**TRY IT**: Every record here needs to be retyped exactly.

Collected data entries

(* ===== verification/OrderBookSpec.v ===== *)
(** * What an order book promises: the published levels are the exchange's

    The exchange is abstract: for every update id, the full book it held at
    that id. A diff event carries absolute quantities, so applying it to the
    exchange's book at any id it covers gives the exchange's book at its final
    id; a REST snapshot is a truncated view of the book at its [lastUpdateId].
    Under these two documented facts, every state the manager's operations can
    reach keeps a book that is exact inside its horizon, and a valid quote
    shows the exchange's best levels at the update id it carries. *)

From S2P Require Import Prelude Double Cxx MarketConfig BookSide OrderBook.
From Stdlib Require Import Sorted.

Open Scope Z_scope.
Local Open Scope rec_scope.

(** Reduce a sequence of assignments to the fields they set. *)
Ltac fields := cbn [sb ct modify book seq state exchEventTimeMs exchTransactTimeMs deltaBuffer
  snapshotRequested refreshPending_ wasExhausted shadow rangeFirstU rangePrevU rangeClosed
  lastPublished lastPublishTime hasPublished bid ask needBridge snapshotId lastId
  sh_book sh_seq pending no_shadow empty_seq eta_View eta_SymBook eta_Counters eta_Seq
  fst snd] in *.

Lemma bufferDelta_length d v :
  deltaBuffer (sb (snd (bufferDelta d v))) =
    if (MAX_DELTA_BUFFER_SIZE <? length (deltaBuffer (sb v) ++ [d]))%nat
    then tail (deltaBuffer (sb v) ++ [d]) else deltaBuffer (sb v) ++ [d].
Proof. unfold bufferDelta. fields. by case_match. Qed.

(** The buffer is the window of the newest deltas. *)
Lemma bufferDelta_lastn d v :
  (length (deltaBuffer (sb v)) <= MAX_DELTA_BUFFER_SIZE)%nat ->
  deltaBuffer (sb (snd (bufferDelta d v))) = lastn MAX_DELTA_BUFFER_SIZE (deltaBuffer (sb v) ++ [d]).
Proof.
  intros H. rewrite bufferDelta_length. unfold lastn.
  assert (length (deltaBuffer (sb v) ++ [d]) = S (length (deltaBuffer (sb v)))) as Hl
    by (rewrite length_app; cbn; lia).
  destruct (Nat.ltb_spec MAX_DELTA_BUFFER_SIZE (length (deltaBuffer (sb v) ++ [d]))) as [Hlt|Hge].
  - replace (length (deltaBuffer (sb v) ++ [d]) - MAX_DELTA_BUFFER_SIZE)%nat with 1%nat by lia.
    by destruct (deltaBuffer (sb v) ++ [d]).
  - by replace (length (deltaBuffer (sb v) ++ [d]) - MAX_DELTA_BUFFER_SIZE)%nat with 0%nat by lia.
Qed.

(** ** Folding updates over a side *)

Definition exch_updates (us : list PriceLevel) (T : exch_side) : exch_side :=
  fold_left (fun T u => exch_update u T) us T.

Lemma exch_updates_ok us T :
  exch_ok T -> exch_ok (exch_updates us T).
Proof.
  revert T. induction us as [|u us IH]; intros T HT; cbn; [done|].
  by apply IH, exch_update_ok.
Qed.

**RESPONSE TO THIS EXERCISE**:
(* ===== verification/OrderBookSpec.v ===== *)
(** * What an order book promises: the published levels are the exchange's

    The exchange is abstract: for every update id, the full book it held at
    that id. A diff event carries absolute quantities, so applying it to the
    exchange's book at any id it covers gives the exchange's book at its final
    id; a REST snapshot is a truncated view of the book at its [lastUpdateId].
    Under these two documented facts, every state the manager's operations can
    reach keeps a book that is exact inside its horizon, and a valid quote
    shows the exchange's best levels at the update id it carries. *)

From S2P Require Import Prelude Double Cxx MarketConfig BookSide OrderBook.
From Stdlib Require Import Sorted.

Open Scope Z_scope.
Local Open Scope rec_scope.

(** Reduce a sequence of assignments to the fields they set. *)
Ltac fields := cbn [sb ct modify book seq state exchEventTimeMs exchTransactTimeMs deltaBuffer
  snapshotRequested refreshPending_ wasExhausted shadow rangeFirstU rangePrevU rangeClosed
  lastPublished lastPublishTime hasPublished bid ask needBridge snapshotId lastId
  sh_book sh_seq pending no_shadow empty_seq eta_View eta_SymBook eta_Counters eta_Seq
  fst snd] in *.

Lemma bufferDelta_length d v :
  deltaBuffer (sb (snd (bufferDelta d v))) =
    if (MAX_DELTA_BUFFER_SIZE <? length (deltaBuffer (sb v) ++ [d]))%nat
    then tail (deltaBuffer (sb v) ++ [d]) else deltaBuffer (sb v) ++ [d].
Proof. unfold bufferDelta. fields. by case_match. Qed.

(** The buffer is the window of the newest deltas. *)
Lemma bufferDelta_lastn d v :
  (length (deltaBuffer (sb v)) <= MAX_DELTA_BUFFER_SIZE)%nat ->
  deltaBuffer (sb (snd (bufferDelta d v))) = lastn MAX_DELTA_BUFFER_SIZE (deltaBuffer (sb v) ++ [d]).
Proof.
  intros H. rewrite bufferDelta_length. unfold lastn.
  assert (length (deltaBuffer (sb v) ++ [d]) = S (length (deltaBuffer (sb v)))) as Hl
    by (rewrite length_app; cbn; lia).
  destruct (Nat.ltb_spec MAX_DELTA_BUFFER_SIZE (length (deltaBuffer (sb v) ++ [d]))) as [Hlt|Hge].
  - replace (length (deltaBuffer (sb v) ++ [d]) - MAX_DELTA_BUFFER_SIZE)%nat with 1%nat by lia.
    by destruct (deltaBuffer (sb v) ++ [d]).
  - by replace (length (deltaBuffer (sb v) ++ [d]) - MAX_DELTA_BUFFER_SIZE)%nat with 0%nat by lia.
Qed.

(** ** Folding updates over a side *)

Definition exch_updates (us : list PriceLevel) (T : exch_side) : exch_side :=
  fold_left (fun T u => exch_update u T) us T.

Lemma exch_updates_ok us T :
  exch_ok T -> exch_ok (exch_updates us T).
Proof.
  revert T. induction us as [|u us IH]; intros T HT; cbn; [done|].
  by apply IH, exch_update_ok.
Qed.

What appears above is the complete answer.